Comparatively, during shelter life, the certainties were limited to small everyday issues. [1] However, even such minor instruction as a stipulated time for going to bed and getting up helped many people to regain stability and normality. Further, I noticed how refugees at the shelter created decision-making rota and established routines related to everyday tasks in daily life, including cleaning and cooking. The fact that there were clear rules of behaviour and that people had and shared responsibilities generated a sense of certainty. Mastering everyday challenges such as preparing a delicious meal from the donated rations gave them a sense of achievement. This was what helped many to sleep properly in economical and emotional precarity.
Endnotes
[1] All shelters in Yamada were closed by the end of August 2011.
References
Gill, Tom, Brigitte Steger and David H. Slater. 2015 [2013]. “The 3.11 Disasters,” in: Japan Copes with Calamity, edited by Tom Gill, Brigitte Steger, and David H. Slater, 3-23. Oxford: Peter Lang.
Selby, John. 1999. Secrets of Sleep. Natural, Pleasurable Techniques Designed to Help Cure Insomnia. New York et al.: toExcel.

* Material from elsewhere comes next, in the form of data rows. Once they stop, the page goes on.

Definition buffered_open d : Prop := buffered_closed_ d = false /\ buffered_wf d.
Definition buffered_sink d : list Z := sink (inner d) ++ pending d.

Lemma copy_bytes (data : list Z) i n len : n <= len -> bytes_of data i len = take n (drop i data) ++ bytes_of data (i + n) (len - n).
Proof. intros Hn. unfold bytes_of. rewrite <- drop_drop, take_take_drop. f_equal. lia. Qed.

Lemma flushBuffer_ok d : buffered_wf d -> exists d', flushBuffer d = ok d' /\ buffered_wf d' /\ buffer_position_ d' = 0 /\ sink (inner d') = buffered_sink d /\ bufferSize_ d' = bufferSize_ d /\ buffered_closed_ d' = buffered_closed_ d.
Proof.
  intros [Hb Hi Hs Hl Hp]. unfold flushBuffer, buffered_sink, pending. case_decide as Hz.
  - destruct (law_range (inner d) (buffer_ d) 0 (buffer_position_ d) Hi) as (s' & -> & Ho' & Hsk); [apply range_in_bounds; lia|]. rewrite call_ok. eexists. split; [done|]. cbn. split; [by split; cbn; try lia|]. split; [done|]. unfold bytes_of in Hsk. by rewrite drop_0 in Hsk.
  - exists d. split; [done|]. assert (buffer_position_ d = 0) as -> by lia. rewrite take_0, app_nil_r. split; [by split|done].
Qed.

(** Some bytes copied to the buffer. *)
Lemma buffer_copy d (src : list Z) n : buffered_wf d -> n <= length src -> buffer_position_ d + n <= bufferSize_ d ->
  exists buffer, copy_n src n (buffer_ d) (buffer_position_ d) = Ret buffer /\ buffered_wf (put_buffer d buffer (buffer_position_ d + n)) /\ buffered_sink (put_buffer d buffer (buffer_position_ d + n)) = buffered_sink d ++ take n src.
Proof.
  intros [Hb Hi Hs Hl Hp] Hn Hf. rewrite copy_at_ok by lia. eexists. split; [done|]. split.
  - split; cbn; try done. rewrite !length_app, !length_take, length_drop. lia.
  - unfold buffered_sink, pending. cbn. rewrite <- (assoc_L (++)). f_equal. rewrite (assoc_L (++)). rewrite take_app_length' by (rewrite length_app, !length_take; lia). done.
Qed.

(** The buffer is flushed first when it is full. *)
Lemma make_room d full : buffered_wf d -> (full = false -> buffer_position_ d < bufferSize_ d) ->
  exists d', (if (full : bool) then flushBuffer d else ok d) = ok d' /\ buffered_wf d' /\ buffer_position_ d' < bufferSize_ d' /\ buffered_sink d' = buffered_sink d /\ bufferSize_ d' = bufferSize_ d /\ buffered_closed_ d' = buffered_closed_ d /\
    buffer_position_ d' = if full then 0 else buffer_position_ d.
Proof.
  intros Hw Hf. destruct full; [|exists d; pose proof (Hf eq_refl); by split_and!]. destruct (flushBuffer_ok d Hw) as (d' & -> & Hw' & Hp & Hs & Hz & Hc). exists d'. split; [done|]. split; [done|]. split; [rewrite Hp; apply Hw'|]. split; [|done]. unfold buffered_sink at 1, pending. by rewrite Hp, take_0, app_nil_r.
Qed.

(** How many bytes are in the buffer after [n] more: it is flushed when it is full and there are more. *)
Definition filled (size pos n : nat) : nat := if decide (pos + n <= size) then pos + n else pos + n - size.

Lemma buffered_loop_ok data offset len fuel : offset + len <= length data -> forall d written, buffered_wf d -> written <= len -> len - written < fuel ->
  exists d', buffered_loop fuel d data offset written len = ok d' /\ buffered_wf d' /\ buffered_sink d' = buffered_sink d ++ bytes_of data (offset + written) (len - written) /\ bufferSize_ d' = bufferSize_ d /\ buffered_closed_ d' = buffered_closed_ d /\
    (len - written <= bufferSize_ d -> buffer_position_ d' = filled (bufferSize_ d) (buffer_position_ d) (len - written)).
Proof.
  intros Hd. induction fuel as [|fuel IH]; intros d written Hw Hwr Hf; [lia|]. cbn [buffered_loop]. case_decide as Hlt.
  - destruct (make_room d (bool_decide (buffer_position_ d = bufferSize_ d)) Hw) as (d1 & Hr & Hw1 & Hp1 & Hs1 & Hz1 & Hc1 & Hq1); [intros Hb%bool_decide_eq_false; pose proof (bw_position _ Hw); lia|].
    rewrite decide_bool_decide, Hr. rewrite call_ok. cbv zeta.
    set (n := (len - written) `min` (bufferSize_ d1 - buffer_position_ d1)). destruct (buffer_copy d1 (drop (offset + written) data) n Hw1) as (buffer & -> & Hw2 & Hs2); [rewrite length_drop; lia|lia|]. ret_step.
    destruct (IH _ (written + n) Hw2 ltac:(lia) ltac:(lia)) as (d' & -> & Hw' & Hs' & Hz' & Hc' & Hq'). exists d'. split; [done|]. split; [done|]. split; [|split; [cbn in *; congruence|split; [cbn in *; congruence|]]].
    2:{ intros Hle. cbn [bufferSize_ buffer_position_ put_buffer] in *. rewrite Hq' by lia. pose proof (bw_position _ Hw). unfold filled. rewrite Hz1, Hq1. repeat case_decide; case_bool_decide; lia. }
    rewrite Hs', Hs2, Hs1, <- (assoc_L (++)). f_equal. rewrite (copy_bytes data (offset + written) n) by lia. do 2 f_equal; lia.
  - exists d. split; [done|]. split; [done|]. replace (len - written) with 0 by lia. split; [unfold bytes_of; by rewrite take_0, app_nil_r|]. split; [done|]. split; [done|]. intros _. pose proof (bw_position _ Hw). unfold filled. rewrite decide_True; lia.
Qed.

Steger, Brigitte. 2015 [2013]. “Solidarity and Distinction Through Practices of Cleanliness in Tsunami Evacuation Shelter,” in: Japan Copes with Calamity, edited by Tom Gill, Brigitte Steger, and David H. Slater, 53-75. Oxford: Peter Lang
About the author
Dr Brigitte Steger is an associate professor in modern Japanese studies at the University of Cambridge. She specialises in Japanese society, with emphasis on the cultural history and anthropology of daily life. In her research, she has always been intrigued by questions of the cultural and social embeddedness of seemingly natural, bodily matters and daily life.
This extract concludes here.